We’ve never had any negative experience so far from our domestic staff. We also try to manage our clients as well because we have realised that it’s not only the staff that need re-orientation. Some clients feel because they are wealthy, they cannot be corrected. Some have tried to hit their staff and we told them it was totally unacceptable. It is stated in the contract they signed and if they refuse to listen, we remove the domestic staff. When you are hitting the person and the person hits you back or stabs you, what do you then do? Also, we also plead with them not to owe salaries. If someone has worked for you, please pay them. We’ve never had any case of sexual abuse and I think this is largely due to the structures we’ve put in place.

If you weren’t doing this, what would have been doing?
Running a school. I believe children are the future and if they’re raised in a loving environment and taught properly, the world would be a better place. If children were raised well, we wouldn’t be hearing some of the things we hear and this is still something I might still do.

You wear many hats, how do you make them all work and remain grounded?
I’m not a super woman, I ask for help when I need it and I have a domestic staff. I don’t think working mothers can do without a domestic staff; it’s essential you get help. Women need help doing things and I advise you get it.

What would you say are the major challenges in running this business?
Changing mindset is a major issue especially as most people don’t put proper structures in place. We also want to change the mindset of the domestic staff, who feel they are “ordinary helps.” I always let them know this is untrue as they are rendering service and value and deserved to be paid. I tell them no job is more or less important than the other. Also, we need government’s assistance in regulating this industry. Just as doctors need licenses to practice, domestic staff should have licenses and when they do wrong, their licenses would be seized. I want the government to pay more attention to this industry.

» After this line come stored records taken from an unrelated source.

(** C18: [copy] of a value of a heap without windows and scopes always succeeds.  The objects
    of the heap are unchanged, and the value and its copy are two isomorphic graphs: there is a
    relation between sources and copies, one to one on arrays and plain objects, under which
    every copy has the elements, or the own and inherited properties but [$$hashKey], of its
    source; shared objects stay shared and cycles stay cycles. *)
Theorem copy_isomorphic h v :
  heap_wf h -> no_host h -> val_ok h v ->
  exists w h' S, copy v h = (Ok w, h') /\ heap_le h h' /\ val_rel h S v w /\
    (forall s d, (s, d) ∈ S -> h_next h <= d /\ exists o, h_store h' !! d = Some o /\ obj_rel h S s o) /\
    (forall s d d', (s, d) ∈ S -> (s, d') ∈ S -> container h s = true -> d = d') /\
    (forall s s' d, (s, d) ∈ S -> (s', d) ∈ S -> s = s').
Proof.
  intros W N Hv. assert (I : copy_inv h [] (Copying h [])).
  { split; simpl; try (by intros ?? ?%elem_of_nil || by intros ??? ?%elem_of_nil); [done|].
    intros r [o Ho]. by apply (W _ _ Ho). }
  destruct (copy_item_runs h W [] (Copying h []) v (copy_value (h_next h)) Hv) as (w & st & E & I' & G & Hw).
  { apply copy_value_copies; [done..|]. unfold unvisited. etrans; [apply length_filter|]. by rewrite length_seq. }
  destruct (copy_value_copies h W N (h_next h) [] (Copying h []) v I Hv) as (w' & st' & E' & I'' & G' & Hw').
  { unfold unvisited. etrans; [apply length_filter|]. by rewrite length_seq. }
  unfold copy. rewrite E'. unfold copy_item in E. rewrite (hbind_ok _ _ _ _ _ E') in E.
  assert (Hst : w = w' /\ cp_heap st = cp_heap st').
  { rewrite (hbind_ok _ _ st' st' st') in E by done.
    destruct v as [| | | | | |s]; try (by injection E as <- <-). destruct w' as [| | | | | |d]; try (by injection E as <- <-).
    unfold hwhen in E. destruct (isObject _ _); by injection E as <- <-. }
  destruct Hst as [-> Hst]. exists w', (cp_heap st'), (cp_stack st). rewrite <- Hst.
  split_and!; [done|apply I'|done| |apply I'|apply I'].
  intros s d Hin. destruct (ci_pair _ _ _ I' _ _ Hin) as (_ & [Hlt _] & _). split; [done|].
  apply (ci_done _ _ _ I' _ _ Hin). apply not_elem_of_nil.
Qed.

(** ** Concrete heaps *)

#[global] Instance val_ok_dec h v : Decision (val_ok h v).
Proof. destruct v; simpl; apply _. Defined.
#[global] Instance proto_below_dec r o : Decision (proto_below r o).
Proof. destruct o as [|[p|]| | |]; simpl; apply _. Defined.
#[global] Instance obj_ok_dec h o : Decision (obj_ok h o).
Proof. destruct o; simpl; unfold ob_wf; apply _. Defined.

(** The well-formedness of a given heap is computed. *)
Definition heap_check (h : heap) : bool :=
  bool_decide (map_Forall (fun r o => r < h_next h /\ proto_below r o /\ obj_ok h o) (h_store h)) &&
  bool_decide (map_Forall (fun r _ => isWindow h r = false /\ isScope h r = false) (h_store h)).

Lemma heap_check_wf h : heap_check h = true -> heap_wf h /\ no_host h.
Proof.
  unfold heap_check. intros [H1%bool_decide_eq_true H2%bool_decide_eq_true]%andb_true_iff. split; [exact H1|].
  intros s. destruct (h_store h !! s) as [o|] eqn:E; [by eapply H2|].
  assert (Hget : forall k, in_object_proto k = false -> htruthy (obj_get h s k) = false).
  { intros k Hk. unfold obj_get. destruct (h_next h); cbn [chain_get]; by rewrite E, Hk. }
  unfold isWindow, isScope, has_truthy. by rewrite !Hget.
Qed.

(** Two names for one array, and a cycle. *)
Definition sample_heap : heap :=
  Heap (<[0 := OObj None [(js "tags", HRef 1); (js "self", HRef 0); (js "$$hashKey", HStr (js "003"))]]>
         (<[1 := OArr [HNum (Fin 1); HRef 2]]>
           (<[2 := ODate (Some 0%Z)]> (<[3 := OObj (Some 0) [(js "again", HRef 1); (js "up", HRef 0)]]> ∅)))) 4.

Lemma copy_isomorphic_witness :
  heap_wf sample_heap /\ no_host sample_heap /\ val_ok sample_heap (HRef 3) /\
  exists w h' S, copy (HRef 3) sample_heap = (Ok w, h') /\ heap_le sample_heap h' /\ val_rel sample_heap S (HRef 3) w /\
    (forall s d, (s, d) ∈ S -> h_next sample_heap <= d /\ exists o, h_store h' !! d = Some o /\ obj_rel sample_heap S s o) /\
    (forall s d d', (s, d) ∈ S -> (s, d') ∈ S -> container sample_heap s = true -> d = d') /\
    (forall s s' d, (s, d) ∈ S -> (s', d) ∈ S -> s = s').
Proof.
  assert (H : heap_wf sample_heap /\ no_host sample_heap) by (apply heap_check_wf; by vm_compute).
  assert (Hv : val_ok sample_heap (HRef 3)) by by eexists.
  split_and!; [apply H|apply H|exact Hv|]. exact (copy_isomorphic sample_heap (HRef 3) (proj1 H) (proj2 H) Hv).
Defined.

(** The copy of object 3: the array is shared by two properties, the cycle is closed on the copy. *)
Example copy_ex :
  let '(w, h) := copy (HRef 3) sample_heap in
  w = Ok (HRef 4) /\
  h_store h !! 4 = Some (OObj None [(js "again", HRef 5); (js "up", HRef 7); (js "tags", HRef 5); (js "self", HRef 7)]) /\
  h_store h !! 7 = Some (OObj None [(js "tags", HRef 5); (js "self", HRef 7)]).
Proof. by vm_compute. Qed.
(** The properties of an object literal. *)
Fixpoint set_all (r : hval) (kvs : list (jstr * hval)) : run unit :=
  match kvs with [] => hret tt | (k, v) :: kvs => set_prop r k v ;;; set_all r kvs end.

Fixpoint eval (e : expr) : run hval :=
  match e with
  | EConst v => hret (hconst v)
  | EOperator op => if op_is op "=" then hret HUndef else hthrow JsTypeError
  | EPath ident => getterFn ident scope locals
  | EBin op l r =>
      a <- eval l ;;
      if op_is op "&&" then (if htruthy a then eval r else hret a)
      else if op_is op "||" then (if htruthy a then hret a else eval r)
      else b <- eval r ;; binary_op op a b
  | ENot e => v <- eval e ;; hret (HBool (negb (htruthy v)))
  | ETernary c a b => v <- eval c ;; if htruthy v then eval a else eval b
  | EArray es => vs <- map_run eval es ;; new_object (OArr vs)
  | EObject kvs =>
      (* the object is made first *)
      r <- new_object (OObj None []) ;;
      (fix fields kvs := match kvs with
                         | [] => hret tt
                         | kv :: kvs => v <- eval kv.2 ;; set_prop r kv.1 v ;;; fields kvs
                         end) kvs ;;;
      hret r
  | EField o field => self <- eval o ;; getterFn field self None
  | EIndex o i => o <- eval o ;; i <- eval i ;; object_index o i
  | ECall fn contextGetter args =>
      context <- (match contextGetter with Some c => eval c | None => hret scope end) ;;
      args <- map_run eval args ;;
      fnPtr <- (match fn with
                | EField o field => self <- (if htruthy context then hret context else eval o) ;; getterFn field self None
                | _ => eval fn
                end) ;;
      ensureSafeObject context ;;;
      (if htruthy fnPtr then
         ensureSafeFunction fnPtr ;;; v <- invoke fnPtr context args ;; ensureSafeObject v
       else hret HUndef)
  | EFilter e name args =>
      input <- eval e ;; args <- map_run eval args ;; ho_filter ho name scope (input :: args)
  | EAssign l r =>
      value <- eval r ;;
      match l with
      | EPath ident => setter scope ident value
      | EField o field => o <- eval o ;; setter o field value
      | EIndex o i =>
          key <- eval i ;; o <- eval o ;; safe <- ensureSafeObject o ;;
          k <- to_text key ;; set_prop safe k value ;;; hret value
      | _ => hret HUndef
      end
  | EStatements es => last_run eval HUndef es
  end.
End Scope.
End Eval.
Arguments op_is op s%_string_scope.

(** ** [$parse] *)

Section Parse.
Context (has_filter : jstr -> bool).

(** [$parse(exp)] of a string, with the cache of the service. *)
Definition parse_service (exp : jstr) (cache : gmap jstr expr) : result parse_failure expr * gmap jstr expr :=
  match cache !! exp with
  | Some e => (Ok e, cache)
  | None =>
      match parse has_filter exp with
      | Ok e => (Ok e, if jeqb exp (js "hasOwnProperty") then cache else <[exp := e]> cache)
      | Throw e => (Throw e, cache)
      end
  end.
End Parse.

(** [scope.$eval(text)]. *)
Definition eval_text (ho : host) (has_filter : jstr -> bool) (text : jstr) (scope : hval) (locals : option nat)
    : run (result parse_failure hval) :=
  match parse has_filter text with
  | Ok e => v <- eval ho scope locals e ;; hret (Ok v)
  | Throw e => hret (Throw e)
  end.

Looking back, do you wish to have done anything differently?
I’m totally satisfied with the progress we have made. This is the first time we are celebrating nannies in such a huge way and everyone is so happy. There are no regrets for me.

What last words do you want to leave with women that have been inspired by you?
Don’t try to do everything yourself. Getting help doesn’t mean you’re weak. Put structures in place for your staff and your children to make them responsible. If you leave everything for your help, you’re not helping your kids in any way. Most times, parents leave domestic work for girls but that shouldn’t be so; this is why men are the way they are today. Put structures in place for them right from when they’re young, you’ll be helping them and yourself. As parents, we are responsible for how the society is turning out and we need to begin to take this more seriously.